Once this process has been used to find the approximate locations of all the k-mers in the reference genome, an algorithm called the Smith-Waterman algorithm is used to find the minimum "edit distance" between the k-mers and the reference genome, where "edit" allows not just for substitutions of bases with other bases, but insertions and deletions as well. What you're left with at the end of the process is a precisely aligned genome from the reads (as precisely as possible for the accuracy of your DNA sequencing machines anyway).
You might be wondering, what if you're sequencing some new species and don't have a reference genome? Many of the processes are the same. The reads are split into k-mers and their reverse complements computed. Because there is no reference genome, at that point the process diverges, and instead of doing a lookup into a reference genome, a data structure called a de Bruijn graph is constructed. A de Bruijn graph uses k-mers for nodes and the edges between the nodes represent k-mers with a new base added to one end. That is, a de Bruijn graph with k = 20 would have nodes with 20-mers where edges connect nodes where 19 of the 20 bases match and the edge represents scrolling the bases over by 1 and adding a new base on the end. This data structure allows software to identify all the places where the reads overlap and represent the same DNA sequence in the original genome before it was divided up into small "reads".

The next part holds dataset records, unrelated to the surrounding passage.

Lemma set_char_Ok (s s' : list ascii) (t : Z) (c : ascii) :
  set_char s t c = Ok s' <->
  0 <= t < Z.of_nat (length s) /\ s' = <[Z.to_nat t := c]> s.
Proof.
  unfold set_char. destruct (Z.ltb_spec t 0).
  { split; [done|lia]. }
  destruct (Nat.ltb_spec (Z.to_nat t) (length s)).
  - split; [intros [= <-]; split; [lia|done]|intros [_ ->]; done].
  - split; [done|lia].
Qed.

(** The characters of a dot-bracket string. *)
Lemma write_loop_inv (ps : pairs) (d d' : list ascii) :
  for_each ps
    (fun s dot_bracket =>
       do dot_bracket <- set_char dot_bracket (Z.min s.1 s.2) "(" ;
       set_char dot_bracket (Z.max s.1 s.2) ")") d = Ok d' ->
  length d' = length d
  /\ Forall (fun p => 0 <= p.1 < Z.of_nat (length d)
                    /\ 0 <= p.2 < Z.of_nat (length d)) ps
  /\ (Forall (fun c => c ∈ [".";  "("; ")"]%char) d ->
      Forall (fun c => c ∈ ["."; "("; ")"]%char) d').
Proof.
  revert d. induction ps as [|p ps IH]; intros d Hrun; simpl in Hrun.
  { injection Hrun as <-. split; [done|]. split; [constructor|done]. }
  apply bind_Ok in Hrun as (d1 & H1 & Hrun).
  apply bind_Ok in H1 as (d0 & H0 & H1).
  apply set_char_Ok in H0 as [Hb0 ->]. apply set_char_Ok in H1 as [Hb1 ->].
  rewrite length_insert in Hb1.
  destruct (IH _ Hrun) as (Hlen & Hps & Hchars). rewrite !length_insert in Hlen, Hps.
  split; [done|]. split.
  - apply Forall_cons. split; [lia|done].
  - intros Hd. apply Hchars. apply Forall_insert; [apply Forall_insert; [done|]|].
    + apply elem_of_cons. right. apply elem_of_cons. by left.
    + apply elem_of_cons. right. apply elem_of_cons. right. apply elem_of_cons. by left.
Qed.

Lemma write_loop_ok (ps : pairs) (d : list ascii) :
  Forall (fun p => 0 <= p.1 < Z.of_nat (length d)
                /\ 0 <= p.2 < Z.of_nat (length d)) ps ->
  exists d',
    for_each ps
      (fun s dot_bracket =>
         do dot_bracket <- set_char dot_bracket (Z.min s.1 s.2) "(" ;
         set_char dot_bracket (Z.max s.1 s.2) ")") d = Ok d'.
Proof.
  revert d. induction ps as [|p ps IH]; intros d Hb; simpl; [by exists d|].
  apply Forall_cons in Hb as [[Hp1 Hp2] Hb].
  rewrite set_char_in_bounds by lia. cbn [bind].
  rewrite set_char_in_bounds by (rewrite length_insert; lia).
  apply IH. by rewrite !length_insert.
Qed.

(** ** The predicate *)

(** X1: pair_check does not depend on the order of its two symbols. *)
Theorem pair_check_symmetric (a b : ascii) : pair_check a b = pair_check b a.
Proof.
  unfold pair_check.
  destruct (Ascii.eqb a "A"), (Ascii.eqb a "U"), (Ascii.eqb a "C"),
    (Ascii.eqb a "G"), (Ascii.eqb b "A"), (Ascii.eqb b "U"),
    (Ascii.eqb b "C"), (Ascii.eqb b "G"); reflexivity.
Qed.

(** X2: a symbol that pairs with [b] is different from [b] and pairs with
    no other symbol. *)
Theorem pair_check_partner_unique (a b : ascii) :
  pair_check a b = true ->
  a <> b /\ forall c, pair_check a c = true -> c = b.
Proof.
  rewrite pair_check_spec. unfold spec_compatible, watson_crick.
  intros Hab. apply bool_decide_eq_true in Hab.
  rewrite !elem_of_cons, elem_of_nil in Hab.
  assert (Hc : forall c, pair_check a c = true ->
            (a, c) = ("A", "U")%char \/ (a, c) = ("U", "A")%char
            \/ (a, c) = ("C", "G")%char \/ (a, c) = ("G", "C")%char).
  { intros c. rewrite pair_check_spec. unfold spec_compatible, watson_crick.
    intros Hac. apply bool_decide_eq_true in Hac.
    rewrite !elem_of_cons, elem_of_nil in Hac. tauto. }
  split.
  - destruct Hab as [Heq|[Heq|[Heq|[Heq|[]]]]]; inversion Heq; done.
  - intros c Hac. apply Hc in Hac.
    destruct Hab as [Heq|[Heq|[Heq|[Heq|[]]]]]; inversion Heq; subst;
      destruct Hac as [Hq|[Hq|[Hq|Hq]]]; inversion Hq; done.
Qed.

Lemma pair_check_partner_unique_witness :
  pair_check "G" "C" = true
  /\ "G"%char <> "C"%char /\ forall c, pair_check "G" c = true -> c = "C"%char.
Proof.
  split; [reflexivity|]. apply pair_check_partner_unique. reflexivity.
Defined.

(** ** The table *)

(** X3: for a size N >= 0, initialize returns the N x N table of zeros;
    the assignments of its two loops change nothing and stay in bounds. *)
Theorem initialize_all_zero (N : Z) :
  0 <= N ->
  initialize N = Ok (replicate (Z.to_nat N) (replicate (Z.to_nat N) 0)).
Proof.
  intros HN. rewrite (initialize_spec N HN). reflexivity.
Qed.

Lemma initialize_all_zero_witness :
  0 <= 3 /\ initialize 3 = Ok [[0; 0; 0]; [0; 0; 0]; [0; 0; 0]].
Proof.
  split; [lia|]. apply (initialize_all_zero 3). lia.
Defined.

(** X4: the table that nussinov prints is symmetric. *)
Theorem nussinov_table_symmetric fuel sequence :
  (length sequence < fuel)%nat ->
  exists structure DP,
    nussinov fuel sequence = Ok (structure, DP)
    /\ forall a b, 0 <= a < Z.of_nat (length sequence) ->
         0 <= b < Z.of_nat (length sequence) ->
         get2 DP a b = get2 DP b a.
Proof.
  intros Hfuel.
  destruct (nussinov_run fuel sequence Hfuel) as (structure & DP & Hn & [_ Hc] & _).
  exists structure, DP. split; [done|]. intros a b Ha Hb.
  rewrite !Hc by done. by rewrite Z.min_comm, Z.max_comm.
Qed.

Lemma nussinov_table_symmetric_witness :
  (length (seq_of "GGGAAAUCC") < 10)%nat
  /\ exists structure DP,
       nussinov 10 (seq_of "GGGAAAUCC") = Ok (structure, DP)
       /\ forall a b, 0 <= a < Z.of_nat (length (seq_of "GGGAAAUCC")) ->
            0 <= b < Z.of_nat (length (seq_of "GGGAAAUCC")) ->
            get2 DP a b = get2 DP b a.
Proof.
  split; [vm_compute; lia|].
  apply nussinov_table_symmetric; vm_compute; lia.
Defined.

(** X5: the cell (i, j), i <= j, of the table holds the largest number of
    pairs of a valid pairing of the window i..j: some pairing of the window
    has that many pairs and none has more. *)
Theorem table_cell_is_max_pairing fuel sequence :
  (length sequence < fuel)%nat ->
  exists structure DP,
    nussinov fuel sequence = Ok (structure, DP)
    /\ forall i j, 0 <= i -> i <= j -> j < Z.of_nat (length sequence) ->
         exists v,
           get2 DP i j = Ok v
           /\ (exists ps : pairs,
                 window_ok sequence i j ps /\ Z.of_nat (length ps) = v)
           /\ (forall ps : pairs,
                 window_ok sequence i j ps -> Z.of_nat (length ps) <= v).
Proof.
  intros Hfuel.
  destruct (nussinov_run fuel sequence Hfuel) as (structure & DP & Hn & Hf & _).
  exists structure, DP. split; [done|]. intros i j Hi Hij Hj.
  exists (spec_Score sequence i j). split; [by apply filled_upper|]. split.
  - apply score_achieved; lia.
  - intros ps. by apply (pairing_le_score sequence (Z.to_nat (j - i))).
Qed.

Lemma table_cell_is_max_pairing_witness :
  (length (seq_of "GGGAAAUCC") < 10)%nat
  /\ exists structure DP,
       nussinov 10 (seq_of "GGGAAAUCC") = Ok (structure, DP)
       /\ forall i j, 0 <= i -> i <= j ->
            j < Z.of_nat (length (seq_of "GGGAAAUCC")) ->
            exists v,
              get2 DP i j = Ok v
              /\ (exists ps : pairs,
                    window_ok (seq_of "GGGAAAUCC") i j ps
                    /\ Z.of_nat (length ps) = v)
              /\ (forall ps : pairs,
                    window_ok (seq_of "GGGAAAUCC") i j ps ->
                    Z.of_nat (length ps) <= v).
Proof.
  split; [vm_compute; lia|].
  apply table_cell_is_max_pairing; vm_compute; lia.
Defined.

(** X6: the structure that nussinov returns is a maximum pairing: no list
    of pairs that satisfies the pairing invariant on the sequence has more
    pairs. *)
Theorem nussinov_maximum fuel sequence (ps : pairs) :
  (length sequence < fuel)%nat ->
  pairing_invariant sequence ps ->
  exists structure DP,
    nussinov fuel sequence = Ok (structure, DP)
    /\ (length ps <= length structure)%nat.
Proof.
  intros Hfuel Hinv.
  destruct (nussinov_run fuel sequence Hfuel) as (structure & DP & Hn & _ & _ & Hc).
  exists structure, DP. split; [done|].
  apply invariant_window_ok in Hinv.
  apply (pairing_le_score sequence (length sequence)) in Hinv; lia.
Qed.

Lemma nussinov_maximum_witness :
  (length (seq_of "GGGAAAUCC") < 10)%nat
  /\ pairing_invariant (seq_of "GGGAAAUCC") [(0, 8)]
  /\ exists structure DP,
       nussinov 10 (seq_of "GGGAAAUCC") = Ok (structure, DP)
       /\ (length [(0, 8)%Z] <= length structure)%nat.
Proof.
  assert (Hinv : pairing_invariant (seq_of "GGGAAAUCC") [(0, 8)]).
  { split; [|split].
    - change (NoDup [0; 8]). repeat constructor; rewrite ?elem_of_cons, ?elem_of_nil; lia.
    - intros p Hp. apply list_elem_of_singleton in Hp as ->. simpl.
      split; [lia|]. split; [lia|]. exists "G"%char, "C"%char.
      split; [reflexivity|]. split; [reflexivity|].
      unfold watson_crick. rewrite !elem_of_cons. tauto.
    - intros p q Hp Hq. apply list_elem_of_singleton in Hp as ->.
      apply list_elem_of_singleton in Hq as ->. simpl. lia. }
  split; [vm_compute; lia|]. split; [exact Hinv|].
  apply nussinov_maximum; [vm_compute; lia|exact Hinv].
Defined.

In performance tests, in 6 out of 8 benchmarks, Seq beat all the competition. In one of the remaining two, it was edged out by C++ and Julia, and in the other by C++ only. The fact that Seq can beat C++ is an astonishing feat. It means a bioinformatics researcher can write code that performs *better* than low-level C++ code in a high-level language that is essentially Python. This is accomplished with the bioinformatics-specific optimizations described above (2-bit representation of base-pairs, optimized reverse complement computation with 4-base lookup table, parallelization, and so on).